Enfin, ceux vivant en couple (68,3%) sont plus vaccinés que ceux vivant seuls (59,7%), probablement "en raison d'une position altruiste" afin d'éviter de transmettre la grippe au conjoint, et les hommes (67,9%) davantage que les femmes (62,8%) ### une moindre vaccination féminine "déjà observée chez les professionnels des établissements de santé" dans le pays, rappelle SpF.
Par rapport au reste de l'Europe, la couverture vaccinale des seniors français était comparable, en 2020/21, à celles de l'Italie (65,3%), l'Espagne (68%), la Norvège (65,5%) ou les Pays-Bas (61,4%). Mais le Portugal (70%), l'Irlande (70,5%), la Grande-Bretagne (81%) ou les États-Unis (69,8%) faisaient mieux.
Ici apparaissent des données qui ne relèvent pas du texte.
(* ===== verification/GoHeap.v ===== *)
(** * Go's [container/heap]

    The priority queues of the program ([PriorityQueue] of the path search,
    [MinHeap] and [MinHeapV2] of the packet aggregators) implement Go's
    [heap.Interface] and are driven by [heap.Push], [heap.Pop] and
    [heap.Remove].  [HeapInterface] is that interface, [HeapLaws] what an
    implementation promises, and the functions below are the algorithms of the
    [container/heap] package, proved once against the interface: they keep the
    heap order and the multiset of elements, and [Pop] returns a minimum. *)
From S2P Require Import Prelude.

Class HeapInterface (H B : Type) := {
  hLen : H → nat;
  hLess : H → nat → nat → bool;
  hSwap : H → nat → nat → H;
  hPush : H → B → H;
  hPop : H → option (B * H);
}.

Class HeapLaws (H B : Type) `{HeapInterface H B} (less : B → B → bool) := {
  hvals : H → list B;
  hvals_len h : hLen h = length (hvals h);
  hvals_less h i j : hLess h i j = less_at less (hvals h) i j;
  hvals_swap h i j : i < hLen h → j < hLen h →
    hvals (hSwap h i j) = swap (hvals h) i j;
  hvals_push h x : hvals (hPush h x) = hvals h ++ [x];
  hvals_pop h l x : hvals h = l ++ [x] →
    ∃ h', hPop h = Some (x, h') ∧ hvals h' = l;
}.

(** The parent of index [j]: Go's [(j-1)/2], which is [0] for [j = 0]. *)
Definition parent (j : nat) : nat := (j - 1) / 2.

Lemma parent_lt j : 0 < j → parent j < j.
Proof. intros. unfold parent. apply Nat.Div0.div_lt_upper_bound. lia. Qed.

Lemma parent_children i k : 0 < k → parent k = i ↔ k = 2 * i + 1 ∨ k = 2 * i + 2.
Proof.
  intros. unfold parent.
  pose proof (Nat.div_mod_eq (k - 1) 2). pose proof (Nat.mod_upper_bound (k - 1) 2). lia.
Qed.

Section Algorithms.
Context {H B : Type} `{HeapInterface H B}.

Fixpoint up (fuel : nat) (h : H) (j : nat) : H :=
  match fuel with
  | 0 => h
  | S fuel =>
      let i := parent j in
      if bool_decide (i = j) || negb (hLess h j i) then h
      else up fuel (hSwap h i j) i
  end.

Fixpoint down_go (fuel : nat) (h : H) (i n : nat) : H * nat :=
  match fuel with
  | 0 => (h, i)
  | S fuel =>
      let j1 := 2 * i + 1 in
      if bool_decide (n ≤ j1) then (h, i)
      else
        let j2 := j1 + 1 in
        let j := if bool_decide (j2 < n) && hLess h j2 j1 then j2 else j1 in
        if negb (hLess h j i) then (h, i)
        else down_go fuel (hSwap h i j) j n
  end.

Definition down (h : H) (i0 n : nat) : H * bool :=
  let '(h', i) := down_go n h i0 n in (h', bool_decide (i0 < i)).

Definition heap_Push (h : H) (x : B) : H :=
  let h' := hPush h x in up (hLen h') h' (hLen h' - 1).

(** [None] is the panic of [heap.Pop] on an empty heap. *)
Definition heap_Pop (h : H) : option (B * H) :=
  match hLen h with
  | 0 => None
  | S n => hPop (down (hSwap h 0 n) 0 n).1
  end.

(** [None] is the panic of [heap.Remove] on an index out of range. *)
Definition heap_Remove (h : H) (i : nat) : option (B * H) :=
  if bool_decide (hLen h ≤ i) then None
  else
    let n := hLen h - 1 in
    if bool_decide (n = i) then hPop h
    else
      let '(h1, moved) := down (hSwap h i n) i n in
      hPop (if moved then h1 else up (hLen h1) h1 i).
End Algorithms.

(** ** Swapping *)
Section Swap.
Context {B : Type} `{!Inhabited B} (less : B → B → bool).
Implicit Types l : list B.

Lemma swap_length l i j : length (swap l i j) = length l.
Proof.
  unfold swap. destruct (l !! i), (l !! j); rewrite ?length_insert; done.
Qed.

Lemma swap_self l i : swap l i i = l.
Proof.
  unfold swap. destruct (l !! i) as [x|] eqn:E; [|done].
  rewrite list_insert_insert_eq. by apply list_insert_id.
Qed.

Lemma lookup_swap l i j k : i < length l → j < length l →
  swap l i j !! k =
  (if decide (k = i) then l !! j else if decide (k = j) then l !! i else l !! k).
Proof.
  intros Hi Hj. unfold swap.
  destruct (lookup_lt_is_Some_2 l i Hi) as [x Hx].
  destruct (lookup_lt_is_Some_2 l j Hj) as [y Hy].
  rewrite Hx, Hy. destruct (decide (k = i)) as [->|].
  - rewrite list_lookup_insert_eq; [done|]. by rewrite length_insert.
  - rewrite list_lookup_insert_ne by done.
    destruct (decide (k = j)) as [->|]; [by rewrite list_lookup_insert_eq|].
    by rewrite list_lookup_insert_ne.
Qed.

Lemma swap_perm_lt l i j : i < j → j < length l → swap l i j ≡ₚ l.
Proof.
  intros Hij Hj.
  destruct (lookup_lt_is_Some_2 l i) as [x Hx]; [lia|].
  destruct (lookup_lt_is_Some_2 l j) as [y Hy]; [lia|].
  apply list_elem_of_split_length in Hx as (pre & suf & -> & Hpre). subst i.
  rewrite lookup_app_r in Hy by lia.
  destruct (j - length pre) as [|j'] eqn:Ej; [lia|]. simpl in Hy.
  apply list_elem_of_split_length in Hy as (mid & post & -> & Hmid). subst j'.
  replace j with (length pre + S (length mid)) by lia.
  rewrite swap_split. apply Permutation_app_head.
  rewrite <-!Permutation_middle. apply Permutation_swap.
Qed.

Lemma swap_comm l i j : i < length l → j < length l → swap l i j = swap l j i.
Proof.
  intros Hi Hj. apply list_eq. intros k. rewrite !lookup_swap by done.
  repeat case_decide; congruence.
Qed.

Lemma swap_perm l i j : i < length l → j < length l → swap l i j ≡ₚ l.
Proof.
  intros Hi Hj. destruct (lt_eq_lt_dec i j) as [[?| ->]|?].
  - by apply swap_perm_lt.
  - by rewrite swap_self.
  - rewrite swap_comm by done. by apply swap_perm_lt.
Qed.

Lemma lookup_total_swap l i j k : i < length l → j < length l →
  swap l i j !!! k =
  (if decide (k = i) then l !!! j else if decide (k = j) then l !!! i else l !!! k).
Proof.
  intros Hi Hj. rewrite !list_lookup_total_alt, lookup_swap by done.
  by repeat case_decide.
Qed.

Lemma less_at_total l i j : i < length l → j < length l →
  less_at less l i j = less (l !!! i) (l !!! j).
Proof.
  intros Hi Hj. unfold less_at.
  by rewrite !list_lookup_lookup_total_lt by done.
Qed.
End Swap.

(** ** Heap order *)
Section HeapOrder.
Context {H B : Type} `{HI : HeapInterface H B} `{!Inhabited B}
  (less : B → B → bool) `{HL : !HeapLaws H B less}
  (P : B → Prop) `{HW : !WeakOrder P less}.
Implicit Types (l : list B) (h : H).

(** [ge l a b]: the element at [a] is not smaller than the one at [b]. *)
Definition ge l (a b : nat) : Prop := less (l !!! a) (l !!! b) = false.

(** The first [n] elements are in heap order. *)
Definition heap_prefix (n : nat) l : Prop := ∀ k, 0 < k < n → ge l k (parent k).
Definition heap_ok h : Prop := heap_prefix (hLen h) (hvals h) ∧ Forall P (hvals h).

Lemma P_total l k : Forall P l → k < length l → P (l !!! k).
Proof.
  intros HP Hk. eapply Forall_forall; [exact HP|].
  by apply list_elem_of_lookup_total_2.
Qed.

Lemma ge_trans l a b c : Forall P l →
  a < length l → b < length l → c < length l → ge l a b → ge l b c → ge l a c.
Proof.
  intros HP ? ? ? H1 H2. unfold ge in *.
  apply (wo_negtrans (l !!! c) (l !!! b) (l !!! a)); auto using P_total.
Qed.

Lemma lt_ge l a b : Forall P l → a < length l → b < length l →
  less (l !!! a) (l !!! b) = true → ge l b a.
Proof. intros HP ? ? ?. apply wo_asym; auto using P_total. Qed.

Lemma heap_root_min n l k :
  Forall P l → n ≤ length l → heap_prefix n l → k < n → ge l k 0.
Proof.
  intros HP Hn Hh. induction k as [k IH] using lt_wf_ind. intros Hk.
  destruct (decide (k = 0)) as [->|Hk0].
  { apply (wo_irrefl P less). apply P_total; [done|lia]. }
  pose proof (parent_lt k ltac:(lia)).
  apply (ge_trans l k (parent k) 0); try (done || lia).
  - apply Hh. lia.
  - apply IH; lia.
Qed.

(** *** Sifting up *)
Definition up_inv (n j : nat) l : Prop :=
  (∀ k, 0 < k < n → k ≠ j → ge l k (parent k)) ∧
  (∀ k, 0 < k < n → parent k = j → 0 < j → ge l k (parent j)).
Pour l'Académie de médecine, la vaccination des seniors doit devenir un "objectif prioritaire de santé publique", car elle augmente "la durée de vie active et autonome", évite formes graves et complications des maladies, ainsi que le "déclin fonctionnel post-infectieux" notamment.
Actuellement, "le temps limité de la consultation médicale d'une personne âgée, déjà largement consacré au suivi de maladies chroniques", peut jouer "en défaveur de l'attention portée à la vaccination" par les médecins traitants, a-t-elle jugé jeudi, pointant aussi "l'isolement de certains seniors et le manque de coordination entre les différents acteurs de santé".